Exercise input Start Marker

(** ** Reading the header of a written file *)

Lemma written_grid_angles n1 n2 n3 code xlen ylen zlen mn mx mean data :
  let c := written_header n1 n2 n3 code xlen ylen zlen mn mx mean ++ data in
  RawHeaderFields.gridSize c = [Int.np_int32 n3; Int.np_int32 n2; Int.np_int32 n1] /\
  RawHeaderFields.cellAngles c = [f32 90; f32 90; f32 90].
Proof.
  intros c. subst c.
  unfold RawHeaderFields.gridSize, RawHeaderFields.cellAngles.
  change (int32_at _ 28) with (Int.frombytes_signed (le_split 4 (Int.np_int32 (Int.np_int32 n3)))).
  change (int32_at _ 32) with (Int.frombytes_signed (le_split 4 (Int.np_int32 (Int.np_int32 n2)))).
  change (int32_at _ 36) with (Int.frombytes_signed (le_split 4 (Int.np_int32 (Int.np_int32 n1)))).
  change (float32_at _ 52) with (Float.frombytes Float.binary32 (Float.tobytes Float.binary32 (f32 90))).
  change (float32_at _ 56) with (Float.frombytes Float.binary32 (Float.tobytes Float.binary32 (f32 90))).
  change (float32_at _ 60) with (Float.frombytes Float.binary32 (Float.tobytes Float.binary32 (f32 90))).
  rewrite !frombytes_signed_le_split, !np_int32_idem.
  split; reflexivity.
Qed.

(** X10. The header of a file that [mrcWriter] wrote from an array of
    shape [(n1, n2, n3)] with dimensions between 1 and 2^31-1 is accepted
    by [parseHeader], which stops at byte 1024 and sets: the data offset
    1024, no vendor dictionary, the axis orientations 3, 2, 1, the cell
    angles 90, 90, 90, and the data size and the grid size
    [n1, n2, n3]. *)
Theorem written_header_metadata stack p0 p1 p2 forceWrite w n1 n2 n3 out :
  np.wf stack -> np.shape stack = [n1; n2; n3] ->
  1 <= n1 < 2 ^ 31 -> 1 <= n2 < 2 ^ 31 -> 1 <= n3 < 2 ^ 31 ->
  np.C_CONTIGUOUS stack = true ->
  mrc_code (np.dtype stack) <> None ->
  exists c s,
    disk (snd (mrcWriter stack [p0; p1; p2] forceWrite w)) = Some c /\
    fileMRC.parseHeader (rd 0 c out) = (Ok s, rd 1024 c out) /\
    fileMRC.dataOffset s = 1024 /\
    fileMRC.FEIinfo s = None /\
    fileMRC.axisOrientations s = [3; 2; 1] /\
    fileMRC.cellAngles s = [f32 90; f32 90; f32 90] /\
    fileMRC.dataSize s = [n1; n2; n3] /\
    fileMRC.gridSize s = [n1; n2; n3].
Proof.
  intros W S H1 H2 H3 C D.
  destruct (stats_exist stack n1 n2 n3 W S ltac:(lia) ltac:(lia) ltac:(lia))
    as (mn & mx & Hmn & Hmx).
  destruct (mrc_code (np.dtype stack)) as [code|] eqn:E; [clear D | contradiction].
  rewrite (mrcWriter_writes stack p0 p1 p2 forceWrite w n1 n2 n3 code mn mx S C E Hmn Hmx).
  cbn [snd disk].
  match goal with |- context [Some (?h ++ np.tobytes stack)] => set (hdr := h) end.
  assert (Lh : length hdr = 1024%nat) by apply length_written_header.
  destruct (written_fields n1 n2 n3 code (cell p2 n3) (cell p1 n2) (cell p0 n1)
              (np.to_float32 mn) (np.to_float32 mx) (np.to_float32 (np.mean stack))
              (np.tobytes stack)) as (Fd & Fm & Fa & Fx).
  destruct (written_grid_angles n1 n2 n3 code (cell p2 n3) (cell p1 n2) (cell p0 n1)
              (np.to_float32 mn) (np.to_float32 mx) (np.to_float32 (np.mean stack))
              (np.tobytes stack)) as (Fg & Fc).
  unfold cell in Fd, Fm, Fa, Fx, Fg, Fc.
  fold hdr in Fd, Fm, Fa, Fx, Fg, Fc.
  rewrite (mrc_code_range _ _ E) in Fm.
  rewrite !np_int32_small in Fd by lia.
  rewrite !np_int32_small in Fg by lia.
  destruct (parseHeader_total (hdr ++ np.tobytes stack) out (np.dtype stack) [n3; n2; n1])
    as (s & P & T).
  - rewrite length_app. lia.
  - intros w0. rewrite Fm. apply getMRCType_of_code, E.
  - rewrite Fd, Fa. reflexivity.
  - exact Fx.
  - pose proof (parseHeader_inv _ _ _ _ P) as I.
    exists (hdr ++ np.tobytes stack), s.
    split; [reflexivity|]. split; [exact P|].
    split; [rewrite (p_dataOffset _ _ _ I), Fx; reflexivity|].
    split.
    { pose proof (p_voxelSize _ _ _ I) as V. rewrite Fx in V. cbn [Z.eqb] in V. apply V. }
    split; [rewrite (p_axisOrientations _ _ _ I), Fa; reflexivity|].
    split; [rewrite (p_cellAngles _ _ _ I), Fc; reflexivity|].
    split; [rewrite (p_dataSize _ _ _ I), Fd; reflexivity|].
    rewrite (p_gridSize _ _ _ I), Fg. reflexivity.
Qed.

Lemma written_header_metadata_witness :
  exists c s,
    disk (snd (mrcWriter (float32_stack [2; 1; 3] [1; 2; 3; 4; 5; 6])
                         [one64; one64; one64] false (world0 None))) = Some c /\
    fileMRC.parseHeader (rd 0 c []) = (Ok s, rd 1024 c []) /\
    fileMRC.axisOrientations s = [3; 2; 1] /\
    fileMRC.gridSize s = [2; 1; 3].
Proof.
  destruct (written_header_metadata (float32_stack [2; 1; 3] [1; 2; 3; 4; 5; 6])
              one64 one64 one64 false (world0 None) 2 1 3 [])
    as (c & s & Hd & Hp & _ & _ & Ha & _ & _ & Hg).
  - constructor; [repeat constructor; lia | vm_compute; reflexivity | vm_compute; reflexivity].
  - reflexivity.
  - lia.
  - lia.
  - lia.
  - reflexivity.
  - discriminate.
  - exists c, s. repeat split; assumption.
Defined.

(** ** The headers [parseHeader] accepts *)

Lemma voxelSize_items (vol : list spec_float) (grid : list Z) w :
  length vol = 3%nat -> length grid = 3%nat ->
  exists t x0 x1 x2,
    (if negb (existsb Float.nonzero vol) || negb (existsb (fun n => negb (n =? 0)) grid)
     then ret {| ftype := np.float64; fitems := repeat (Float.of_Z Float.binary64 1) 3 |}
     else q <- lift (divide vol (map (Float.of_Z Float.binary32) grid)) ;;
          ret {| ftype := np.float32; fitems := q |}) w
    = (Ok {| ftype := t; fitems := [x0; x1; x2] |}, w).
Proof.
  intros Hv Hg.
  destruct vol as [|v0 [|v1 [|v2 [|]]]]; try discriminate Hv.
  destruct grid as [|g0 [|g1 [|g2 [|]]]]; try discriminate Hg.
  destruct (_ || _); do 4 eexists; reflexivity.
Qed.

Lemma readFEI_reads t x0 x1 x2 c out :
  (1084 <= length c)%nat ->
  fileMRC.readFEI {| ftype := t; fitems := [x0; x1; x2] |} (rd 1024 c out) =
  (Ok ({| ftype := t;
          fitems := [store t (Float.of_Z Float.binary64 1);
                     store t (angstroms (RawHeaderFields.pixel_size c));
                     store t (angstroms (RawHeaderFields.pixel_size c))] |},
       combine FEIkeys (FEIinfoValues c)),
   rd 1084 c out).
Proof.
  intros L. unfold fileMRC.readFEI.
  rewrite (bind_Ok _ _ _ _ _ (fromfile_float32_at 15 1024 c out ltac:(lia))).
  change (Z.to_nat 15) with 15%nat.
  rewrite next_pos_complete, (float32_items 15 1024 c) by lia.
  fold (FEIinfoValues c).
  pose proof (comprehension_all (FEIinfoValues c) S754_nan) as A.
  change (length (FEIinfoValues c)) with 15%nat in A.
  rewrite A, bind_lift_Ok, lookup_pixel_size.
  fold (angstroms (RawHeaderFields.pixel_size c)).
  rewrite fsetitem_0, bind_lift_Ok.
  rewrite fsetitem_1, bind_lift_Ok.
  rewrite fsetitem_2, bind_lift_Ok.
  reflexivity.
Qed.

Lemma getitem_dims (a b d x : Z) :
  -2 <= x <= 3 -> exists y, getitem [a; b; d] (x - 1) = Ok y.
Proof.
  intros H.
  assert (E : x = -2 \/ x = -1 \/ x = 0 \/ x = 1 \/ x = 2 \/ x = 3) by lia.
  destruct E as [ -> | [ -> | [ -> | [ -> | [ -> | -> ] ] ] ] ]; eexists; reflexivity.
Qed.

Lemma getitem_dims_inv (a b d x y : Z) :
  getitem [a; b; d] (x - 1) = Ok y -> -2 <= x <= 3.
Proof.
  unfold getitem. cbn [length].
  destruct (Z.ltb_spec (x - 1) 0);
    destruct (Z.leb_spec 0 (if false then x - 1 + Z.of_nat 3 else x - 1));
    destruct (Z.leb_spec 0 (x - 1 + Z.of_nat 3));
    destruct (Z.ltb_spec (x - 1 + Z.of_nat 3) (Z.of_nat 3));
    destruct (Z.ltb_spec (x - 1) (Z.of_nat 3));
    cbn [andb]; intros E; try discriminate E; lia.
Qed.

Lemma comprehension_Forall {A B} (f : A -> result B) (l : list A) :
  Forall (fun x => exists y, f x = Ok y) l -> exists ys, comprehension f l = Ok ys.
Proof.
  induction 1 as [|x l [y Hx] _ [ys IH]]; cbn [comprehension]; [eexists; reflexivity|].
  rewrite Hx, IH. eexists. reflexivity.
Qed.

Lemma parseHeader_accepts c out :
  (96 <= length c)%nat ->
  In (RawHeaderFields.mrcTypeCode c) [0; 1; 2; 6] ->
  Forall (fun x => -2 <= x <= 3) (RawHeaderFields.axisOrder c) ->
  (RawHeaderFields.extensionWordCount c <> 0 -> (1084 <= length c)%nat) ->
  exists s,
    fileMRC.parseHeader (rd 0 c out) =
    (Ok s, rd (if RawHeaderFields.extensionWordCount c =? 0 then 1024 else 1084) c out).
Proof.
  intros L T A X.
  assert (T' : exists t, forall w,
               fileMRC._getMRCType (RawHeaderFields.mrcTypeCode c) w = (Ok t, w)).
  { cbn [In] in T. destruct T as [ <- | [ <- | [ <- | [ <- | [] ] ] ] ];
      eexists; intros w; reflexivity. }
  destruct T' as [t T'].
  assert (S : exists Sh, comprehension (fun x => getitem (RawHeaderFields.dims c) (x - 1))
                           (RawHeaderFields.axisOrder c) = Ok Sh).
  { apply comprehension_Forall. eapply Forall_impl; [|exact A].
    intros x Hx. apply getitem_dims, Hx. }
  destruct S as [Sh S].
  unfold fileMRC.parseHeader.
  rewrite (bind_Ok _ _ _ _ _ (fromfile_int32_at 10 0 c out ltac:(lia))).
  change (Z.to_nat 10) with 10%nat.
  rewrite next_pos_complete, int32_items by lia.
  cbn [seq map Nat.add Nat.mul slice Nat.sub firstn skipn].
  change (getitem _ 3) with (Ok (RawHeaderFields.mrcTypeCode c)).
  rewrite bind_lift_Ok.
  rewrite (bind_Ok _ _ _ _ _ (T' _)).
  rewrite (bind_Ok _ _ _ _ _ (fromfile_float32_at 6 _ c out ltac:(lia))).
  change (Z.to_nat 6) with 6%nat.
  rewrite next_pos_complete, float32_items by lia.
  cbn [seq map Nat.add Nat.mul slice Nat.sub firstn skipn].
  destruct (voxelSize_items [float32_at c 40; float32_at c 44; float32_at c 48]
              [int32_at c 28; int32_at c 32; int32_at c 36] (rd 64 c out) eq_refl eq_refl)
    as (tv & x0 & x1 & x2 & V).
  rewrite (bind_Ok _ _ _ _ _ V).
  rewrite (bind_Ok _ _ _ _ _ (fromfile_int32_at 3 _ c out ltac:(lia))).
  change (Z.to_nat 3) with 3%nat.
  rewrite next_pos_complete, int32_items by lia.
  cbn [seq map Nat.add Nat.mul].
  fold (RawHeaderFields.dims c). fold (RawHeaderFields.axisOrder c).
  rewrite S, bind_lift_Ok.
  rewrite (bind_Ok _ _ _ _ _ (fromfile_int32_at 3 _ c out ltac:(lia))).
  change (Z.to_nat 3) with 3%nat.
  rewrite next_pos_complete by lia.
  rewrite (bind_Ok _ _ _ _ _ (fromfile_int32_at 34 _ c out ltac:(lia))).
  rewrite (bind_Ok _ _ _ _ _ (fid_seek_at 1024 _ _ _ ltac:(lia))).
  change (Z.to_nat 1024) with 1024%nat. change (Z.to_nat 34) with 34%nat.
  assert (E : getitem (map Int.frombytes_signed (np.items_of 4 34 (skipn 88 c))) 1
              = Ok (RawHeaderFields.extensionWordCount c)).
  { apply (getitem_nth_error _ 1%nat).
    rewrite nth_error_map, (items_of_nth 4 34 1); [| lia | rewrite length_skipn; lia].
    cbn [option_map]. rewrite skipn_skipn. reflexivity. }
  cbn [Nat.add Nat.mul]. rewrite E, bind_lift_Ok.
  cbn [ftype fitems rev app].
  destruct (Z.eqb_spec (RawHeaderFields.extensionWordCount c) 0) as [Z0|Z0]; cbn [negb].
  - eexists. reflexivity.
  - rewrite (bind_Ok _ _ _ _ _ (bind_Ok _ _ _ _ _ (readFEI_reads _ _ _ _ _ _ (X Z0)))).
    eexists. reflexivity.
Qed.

Exercise input End Marker

What to do: Retype, in the same exact form, the lines of the material above from the line holding "np.C_CONTIGUOUS stack = true ->" through the line holding "as (mn & mx & Hmn & Hmx).".

Written reply:
  np.C_CONTIGUOUS stack = true ->
  mrc_code (np.dtype stack) <> None ->
  exists c s,
    disk (snd (mrcWriter stack [p0; p1; p2] forceWrite w)) = Some c /\
    fileMRC.parseHeader (rd 0 c out) = (Ok s, rd 1024 c out) /\
    fileMRC.dataOffset s = 1024 /\
    fileMRC.FEIinfo s = None /\
    fileMRC.axisOrientations s = [3; 2; 1] /\
    fileMRC.cellAngles s = [f32 90; f32 90; f32 90] /\
    fileMRC.dataSize s = [n1; n2; n3] /\
    fileMRC.gridSize s = [n1; n2; n3].
Proof.
  intros W S H1 H2 H3 C D.
  destruct (stats_exist stack n1 n2 n3 W S ltac:(lia) ltac:(lia) ltac:(lia))
    as (mn & mx & Hmn & Hmx).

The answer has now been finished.